After working remotely for close to two years, many employees are ready to come back to the office, even if not every day, for social interaction. From the company standpoint, though, having employees come back, at least partially, makes business sense.
A Microsoft study based on input from 60,000 employees found that, while productivity didn’t appear to suffer from remote work, employees increasingly worked in silos, resulting in employees not getting interaction with other employees outside their immediate teams. That’s a negative, Gomez-Kraus said.
“Teams, missions, geographies grow,” he said. “If we can’t get them to act together, so much of the joy goes away in addition to our ability as employers to deliver on our commitments. Who wants to work with a bunch of strangers?”
Changing footprint
The best return-to-office strategy appears to be one that’s sensitive to employees’ evolving views about what’s right for them.

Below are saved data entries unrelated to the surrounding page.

(** The body of the [for] loop at index [i]: the range it pushes, if any. *)
Definition gapAt (m : list (Z * nat)) (years : list Z) (i : nat)
  : list YearRange :=
  match nth_error years i with
  | None => []
  | Some currentYear =>
      let currentPapers := countOf m currentYear in
      let surroundingYears :=
        firstn 3 (skipn (i - 3) years) ++ firstn 3 (skipn (i + 1) years) in
      let avgSurrounding :=
        (Qof_nat (list_sum (map (countOf m) surroundingYears))
         / Qof_nat (length surroundingYears))%Q in
      let expectedPapers := Math_round avgSurrounding in
      let gapSize := Z.max 0 (expectedPapers - Z.of_nat currentPapers) in
      if (5 <? gapSize)%Z
      then [ {| startYear := currentYear;
                endYear := currentYear;
                yr_expectedPapers := expectedPapers;
                yr_actualPapers := Z.of_nat currentPapers;
                yr_gapSize := gapSize |} ]
      else []
  end.

(** [for (let i = windowSize; i < years.length - windowSize; i++)] with
    [windowSize = 3]. *)
Definition findTemporalGaps (papers : list PaperRecord) : list YearRange :=
  let m := yearlyPapers papers in
  let years := yearsOf m in
  flat_map (gapAt m years) (seq 3 (length years - 6)).

(** [gap.gapSize > 10] and [(gap.gapSize / gap.expectedPapers) * 50]: the
    filter of [analyzeTemporalGaps] and the [opportunityScore] of the gap
    it pushes for a range. *)
Definition significantGaps (papers : list PaperRecord) : list YearRange :=
  filter (fun gap => (10 <? yr_gapSize gap)%Z) (findTemporalGaps papers).

Definition temporalOpportunityScore (gap : YearRange) : Q :=
  (inject_Z (yr_gapSize gap) / inject_Z (yr_expectedPapers gap) * 50)%Q.

End TemporalGaps.
(** * Voice assistant: conversation store, voice engine and interaction controller

    A shallow embedding of [ai_assistant.py], [voice_engine.py], [config.py]
    and the event handlers of [main_window.py], with the properties of the
    conversation history, of the voice-mode selector, of the alien text
    transform and of the click / callback state machine. *)

From Stdlib Require Import String Ascii QArith.
From stdpp Require Import base option list gmap.

Local Open Scope N_scope.
Local Open Scope nat_scope.

(** ** Python text

    A Python [str] is a sequence of Unicode code points; [len], slices,
    [split], [strip] and [join] count and cut code points. *)

Abbreviation pystr := (list N) (only parsing).

(** A literal of the source, as code points (the literals of these files are
    ASCII). *)
Definition py (s : string) : pystr :=
  (fun a => N_of_ascii a) <$> list_ascii_of_string s.
Arguments py : simpl never.

(** Truth value of a [str]: the empty string is false. *)
Definition truthy (s : pystr) : bool :=
  match s with [] => false | _ :: _ => true end.

(** Truth value of an argument that is [None] or a [str]. *)
Definition truthy_opt (o : option pystr) : bool :=
  match o with Some s => truthy s | None => false end.

(** The code points Python takes for whitespace in [str.split()] and
    [str.strip()] called without argument. *)
Definition isspace (c : N) : bool :=
  (((0x09 <=? c) && (c <=? 0x0D)) || ((0x1C <=? c) && (c <=? 0x20))
   || (c =? 0x85) || (c =? 0xA0) || (c =? 0x1680)
   || ((0x2000 <=? c) && (c <=? 0x200A))
   || (c =? 0x2028) || (c =? 0x2029) || (c =? 0x202F) || (c =? 0x205F)
   || (c =? 0x3000))%N.

(** [text.split()]: a left-to-right scan; [word] is the run of non-space
    code points read so far. Runs of whitespace separate words and never
    produce an empty word. *)
Fixpoint split_from (word : pystr) (s : pystr) : list pystr :=
  match s with
  | [] => match word with [] => [] | _ :: _ => [word] end
  | c :: s' =>
      if isspace c
      then match word with
           | [] => split_from [] s'
           | _ :: _ => word :: split_from [] s'
           end
      else split_from (word ++ [c]) s'
  end.

Definition split (text : pystr) : list pystr := split_from [] text.

(** [sep.join(items)]. *)
Fixpoint join (sep : pystr) (items : list pystr) : pystr :=
  match items with
  | [] => []
  | [w] => w
  | w :: ws => w ++ sep ++ join sep ws
  end.

Fixpoint lstrip (s : pystr) : pystr :=
  match s with
  | [] => []
  | c :: s' => if isspace c then lstrip s' else s
  end.

Definition rstrip (s : pystr) : pystr := rev (lstrip (rev s)).

(** [s.strip()]. *)
Definition strip (s : pystr) : pystr := rstrip (lstrip s).

(** ** [VoiceEngine._apply_alien_effects] (voice_engine.py) *)

(** One turn of [for word in words:], on the list [alien_words] built so
    far. *)
Definition alien_loop_body (alien_words : list pystr) (word : pystr)
  : list pystr :=
  if 3 <? length word
  then let alien_word := take 2 word ++ py "." ++ drop 2 word in
       alien_words ++ [alien_word]
  else alien_words ++ [word].

Definition _apply_alien_effects (text : pystr) : pystr :=
  let words := split text in
  let alien_words := foldl alien_loop_body [] words in
  join (py " ") alien_words.
(** * x-image-downloader (package [xid]): a shallow embedding and its properties

    The development follows the package layout:
    - [downloader.py]: [download_image], [extract_filename_from_url];
    - [utils.py]: [save_tweet_content_v2], [create_tweet_folder];
    - [twitter.py]: [validate_credentials], [get_tweets_with_images].

    Python strings are [string]s, dictionaries are [gmap]s, the file system
    is a finite map from paths to nodes, and the two remote services (the
    timeline API and the image host) are functions threading an abstract
    world state. *)

From Stdlib Require Import String Ascii List Arith Lia Bool ZArith DecimalString.
From stdpp Require Import gmap strings list fin_maps.

(* ===================================================================== *)
(** * Python string primitives used by the package *)
(* ===================================================================== *)

Module PyStr.

(** [c in s] for a one-character needle. *)
Fixpoint contains (c : ascii) (s : string) : bool :=
  match s with
  | EmptyString => false
  | String a rest => Ascii.eqb a c || contains c rest
  end.

(** [s.split(sep)] for a one-character separator: the pieces between
    occurrences of [sep]; never an empty list. *)
Fixpoint split (sep : ascii) (s : string) : list string :=
  match s with
  | EmptyString => [EmptyString]
  | String a rest =>
      if Ascii.eqb a sep then EmptyString :: split sep rest
      else match split sep rest with
           | [] => [String a EmptyString]
           | piece :: pieces => String a piece :: pieces
           end
  end.

(** [l[0]] and [l[-1]] on the result of a split (which is never empty). *)
Definition first (l : list string) : string := hd EmptyString l.
Definition final (l : list string) : string := List.last l EmptyString.

(** [s.endswith(suffix)]. *)
Definition endswith (s suffix : string) : bool :=
  Nat.leb (String.length suffix) (String.length s) &&
  String.eqb
    (substring (String.length s - String.length suffix) (String.length suffix) s)
    suffix.

(** [s[:-n]] for [n > 0]: all but the last [n] characters (the empty
    string when [s] is shorter than [n]). *)
Definition drop_tail (n : nat) (s : string) : string :=
  substring 0 (String.length s - n) s.

(** [s.startswith(c)] for a one-character prefix. *)
Definition startswith_char (c : ascii) (s : string) : bool :=
  match s with
  | String a _ => Ascii.eqb a c
  | EmptyString => false
  end.

(** Descriptions of the two split idioms that do not go through the list
    of pieces: the text before the first [c], and the text after the
    last [c]. *)
Fixpoint before_first (c : ascii) (s : string) : string :=
  match s with
  | EmptyString => EmptyString
  | String a rest => if Ascii.eqb a c then EmptyString else String a (before_first c rest)
  end.

Fixpoint after_last (c : ascii) (s : string) : string :=
  match s with
  | EmptyString => EmptyString
  | String a rest => if contains c s then after_last c rest else s
  end.

End PyStr.

(* ===================================================================== *)
(** * downloader.py: URL cleaning *)
(* ===================================================================== *)

(** [size_suffixes = [':large', ':medium', ':small', ':thumb']] *)
Definition size_suffixes : list string := [":large"; ":medium"; ":small"; ":thumb"].

(** The [for suffix in size_suffixes] loop of [download_image]:
    on the first suffix that [original_url] ends with, cut it and [break]. *)
Fixpoint strip_size_suffix (suffixes : list string) (original_url : string) : string :=
  match suffixes with
  | [] => original_url
  | suffix :: rest =>
      if PyStr.endswith original_url suffix
      then PyStr.drop_tail (String.length suffix) original_url
      else strip_size_suffix rest original_url
  end.

(** The value of [original_url] that [download_image] requests:
    [image_url.split('?')[0]], then the suffix loop. *)
Definition original_url (image_url : string) : string :=
  strip_size_suffix size_suffixes (PyStr.first (PyStr.split "?" image_url)).

(** The [for suffix in size_suffixes] loop of [extract_filename_from_url]:
    on the first suffix that [image_filename] ends with, keep [name_part]
    if it has a dot, and [break] either way. *)
Fixpoint clean_size_suffix (suffixes : list string) (image_filename : string) : string :=
  match suffixes with
  | [] => image_filename
  | suffix :: rest =>
      if PyStr.endswith image_filename suffix
      then let name_part := PyStr.drop_tail (String.length suffix) image_filename in
           if PyStr.contains "." name_part then name_part else image_filename
      else clean_size_suffix rest image_filename
  end.

Definition extract_filename_from_url (url : string) : string :=
  let url_path := PyStr.first (PyStr.split "?" url) in
  let image_filename := PyStr.final (PyStr.split "/" url_path) in
  clean_size_suffix size_suffixes image_filename.

(** ** The same two rules, written after the specification's wording *)

(** "ends with one of the reserved size suffixes, checked in that priority
    order, first match wins". *)
Definition reserved_suffix_of (s : string) : option string :=
  List.find (PyStr.endswith s) size_suffixes.

(** Filename Normalizer, steps 1 to 3 of the specification. *)
Definition normalize_filename (url : string) : string :=
  let no_query := PyStr.before_first "?" url in
  let segment := PyStr.after_last "/" no_query in
  match reserved_suffix_of segment with
  | Some suffix =>
      let truncated := PyStr.drop_tail (String.length suffix) segment in
      if PyStr.contains "." truncated then truncated else segment
  | None => segment
  end.

(** Image Fetcher, step 1 of the specification. *)
Definition full_quality_url (url : string) : string :=
  let no_query := PyStr.before_first "?" url in
  match reserved_suffix_of no_query with
  | Some suffix => PyStr.drop_tail (String.length suffix) no_query
  | None => no_query
  end.

(* ===================================================================== *)
(** * Values of the Python runtime and of the libraries the package calls *)
(* ===================================================================== *)

(** ** Exceptions and results *)

Inductive Exn : Type :=
  | FileNotFoundError
  | FileExistsError
  | NotADirectoryError
  | IsADirectoryError
  | TweepyException
  | OtherException.

(** A call either returns a value or raises. *)
Inductive result (A : Type) : Type :=
  | Ok (a : A)
  | Raise (e : Exn).
Arguments Ok {A} a.
Arguments Raise {A} e.

(** ** [str(n)] for integers *)

Definition str_nat (n : nat) : string := NilZero.string_of_uint (Nat.to_uint n).
Definition str_int (z : Z) : string := NilZero.string_of_int (Z.to_int z).

(** The newline character of the ["\n"] escapes. *)
Definition nl : string := String (ascii_of_nat 10) EmptyString.

(** ** [datetime] *)

Record datetime : Type := mkDatetime {
  year : nat; month : nat; day : nat;
  hour : nat; minute : nat; second : nat
}.

(** The ranges a [datetime] object guarantees. *)
Definition datetime_valid (d : datetime) : Prop :=
  1 <= year d < 100 * 100 /\ 1 <= month d <= 12 /\ 1 <= day d <= 31 /\
  hour d < 24 /\ minute d < 60 /\ second d < 60.

(** Decimal digits. *)
Definition is_digit (c : ascii) : bool :=
  Nat.leb 48 (nat_of_ascii c) && Nat.leb (nat_of_ascii c) 57.

Fixpoint all_digits (s : string) : bool :=
  match s with
  | EmptyString => true
  | String c rest => is_digit c && all_digits rest
  end.

(** The text [YYYYMMDD_HHMMSS]: six fields of digits of widths 4, 2, 2, 2,
    2, 2, with an underscore between the date and the time. *)
Definition is_YYYYMMDD_HHMMSS (s : string) : Prop :=
  exists Y m d H M S : string,
    s = Y +:+ m +:+ d +:+ "_" +:+ H +:+ M +:+ S /\
    Forall (fun field => all_digits field = true) [Y; m; d; H; M; S] /\
    map String.length [Y; m; d; H; M; S] = [4; 2; 2; 2; 2; 2].

(** [n] zeros. *)
Fixpoint zeros (n : nat) : string :=
  match n with
  | 0 => EmptyString
  | S k => String "0" (zeros k)
  end.

(** [str(n).zfill(width)] *)
Definition zfill (width n : nat) : string :=
  let digits := str_nat n in
  zeros (width - String.length digits) +:+ digits.

(** One [strftime] directive: [%Y] is the year on four digits, [%m %d %H
    %M %S] are two-digit fields; other directives are not used by the
    package and are copied through. *)
Definition strftime_directive (d : ascii) (t : datetime) : string :=
  if Ascii.eqb d "Y" then zfill 4 (year t)
  else if Ascii.eqb d "m" then zfill 2 (month t)
  else if Ascii.eqb d "d" then zfill 2 (day t)
  else if Ascii.eqb d "H" then zfill 2 (hour t)
  else if Ascii.eqb d "M" then zfill 2 (minute t)
  else if Ascii.eqb d "S" then zfill 2 (second t)
  else String "%" (String d EmptyString).

(** [t.strftime(fmt)] *)
Fixpoint strftime (fmt : string) (t : datetime) : string :=
  match fmt with
  | EmptyString => EmptyString
  | String c rest =>
      if Ascii.eqb c "%" then
        match rest with
        | String d rest' => strftime_directive d t +:+ strftime rest' t
        | EmptyString => String c EmptyString
        end
      else String c (strftime rest t)
  end.

(** [str(t)] for the timezone-aware UTC timestamps the API client builds:
    [YYYY-MM-DD HH:MM:SS+00:00]. *)
Definition str_datetime (t : datetime) : string :=
  zfill 4 (year t) +:+ "-" +:+ zfill 2 (month t) +:+ "-" +:+ zfill 2 (day t) +:+ " " +:+
  zfill 2 (hour t) +:+ ":" +:+ zfill 2 (minute t) +:+ ":" +:+ zfill 2 (second t) +:+ "+00:00".

(** ** [pathlib.Path] (POSIX flavour) *)

(** A path is its list of segments, anchored at the root or relative to
    the working directory. *)
Record Path : Type := mkPath { anchored : bool; parts : list string }.

#[global] Instance Path_eq_dec : EqDecision Path.
Proof. solve_decision. Defined.

#[global] Instance Path_countable : Countable Path :=
  inj_countable' (fun p => (anchored p, parts p)) (fun t => mkPath (fst t) (snd t))
                 (fun p => match p with mkPath _ _ => eq_refl end).

(** Parsing a string into segments drops empty segments and ["."]. *)
Definition kept_segment (x : string) : bool :=
  negb (String.eqb x EmptyString) && negb (String.eqb x ".").

Definition path_segments (s : string) : list string :=
  List.filter kept_segment (PyStr.split "/" s).

(** [Path(s)] *)
Definition Path_of (s : string) : Path :=
  {| anchored := PyStr.startswith_char "/" s; parts := path_segments s |}.

(** [p / key]: an absolute [key] replaces [p]; otherwise its segments are
    appended. *)
Definition truediv (p : Path) (key : string) : Path :=
  if PyStr.startswith_char "/" key then Path_of key
  else {| anchored := anchored p; parts := parts p ++ path_segments key |}.

(** [p.parent] *)
Definition parent (p : Path) : Path :=
  {| anchored := anchored p; parts := removelast (parts p) |}.

(** [p] lies directly inside [folder]: the segments of [folder] followed by
    exactly one more, which names an entry of the folder. The segment [..]
    does not: [folder / ".."] is kept as written by [pathlib] and denotes
    the directory above [folder]. *)
Definition direct_child_of (p folder : Path) : Prop :=
  anchored p = anchored folder /\
  exists name, name <> ".." /\ parts p = parts folder ++ [name].

(** ** The file system *)

Inductive Node : Type :=
  | Dir
  | File (content : string).

Abbreviation FS := (gmap Path Node).

(** What a path denotes, read from its last segment upwards. The root and
    the working directory always exist; a final [..] denotes the directory
    above the one the rest of the path denotes, which must be a directory;
    any other path is looked up by name. *)
Fixpoint resolve (fs : FS) (is_anchored : bool) (reversed : list string) : option Node :=
  match reversed with
  | [] => Some Dir
  | segment :: above =>
      if String.eqb segment ".." then
        match resolve fs is_anchored above with
        | Some Dir => Some Dir
        | Some (File _) | None => None
        end
      else fs !! {| anchored := is_anchored; parts := rev reversed |}
  end.

Definition node_at (fs : FS) (p : Path) : option Node :=
  resolve fs (anchored p) (rev (parts p)).

(** [p.mkdir(exist_ok=True)]: an existing directory is accepted, an existing
    file is not; the parent must be a directory. *)
Definition mkdir_exist_ok (p : Path) (fs : FS) : result FS :=
  match node_at fs p with
  | Some Dir => Ok fs
  | Some (File _) => Raise FileExistsError
  | None =>
      match node_at fs (parent p) with
      | Some Dir => Ok (<[p := Dir]> fs)
      | Some (File _) => Raise NotADirectoryError
      | None => Raise FileNotFoundError
      end
  end.

(** [open(p, 'w')] and [open(p, 'wb')]: create or truncate the file. *)
Definition open_for_write (p : Path) (fs : FS) : result FS :=
  match node_at fs p with
  | Some Dir => Raise IsADirectoryError
  | Some (File _) | None =>
      match node_at fs (parent p) with
      | Some Dir => Ok (<[p := File EmptyString]> fs)
      | Some (File _) => Raise NotADirectoryError
      | None => Raise FileNotFoundError
      end
  end.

At San Francisco-based Raise, the company let the leases expire at its hub offices at the start of the pandemic and then entered into new leases months later after it had a better idea of the kind of space it needed.
“In L.A., we had a fast-growing team and knew we needed to get them back quickly, so we went with a WeWork, a month-to-month contract,” Bedecarre said. “So, we had flexibility to get out and grow into our new space, and moved in there during the pandemic. It was almost empty. Now it’s at 73% occupancy.”
The company evolved other flexible spaces, too, including in a hub area in Silicon Valley. “We started with a flex provider, Regus, as part of our office access plan,” Bedecarre said. “We had team members there that just didn’t have the right situation at home. We used that until we had visibility to find a space that would work for us from a culture and brand standpoint. As a short-term commitment, it had used furniture, which saved over $100,000. The layout of the space was 100% communal as opposed to one-to-one desking.”
Whatever you end up doing, don’t force people to come back prematurely even as restrictions around the pandemic ease; not everybody is comfortable about returning to the office.
A survey by CoStar, the commercial real estate data company, found people have widely mixed views on returning to the office from a social-interaction standout, with 36% very comfortable, 36% comfortable, 16% not too comfortable and 12% very uncomfortable, according to Bedecarre.
“There is real anxiety about social interaction,” he said.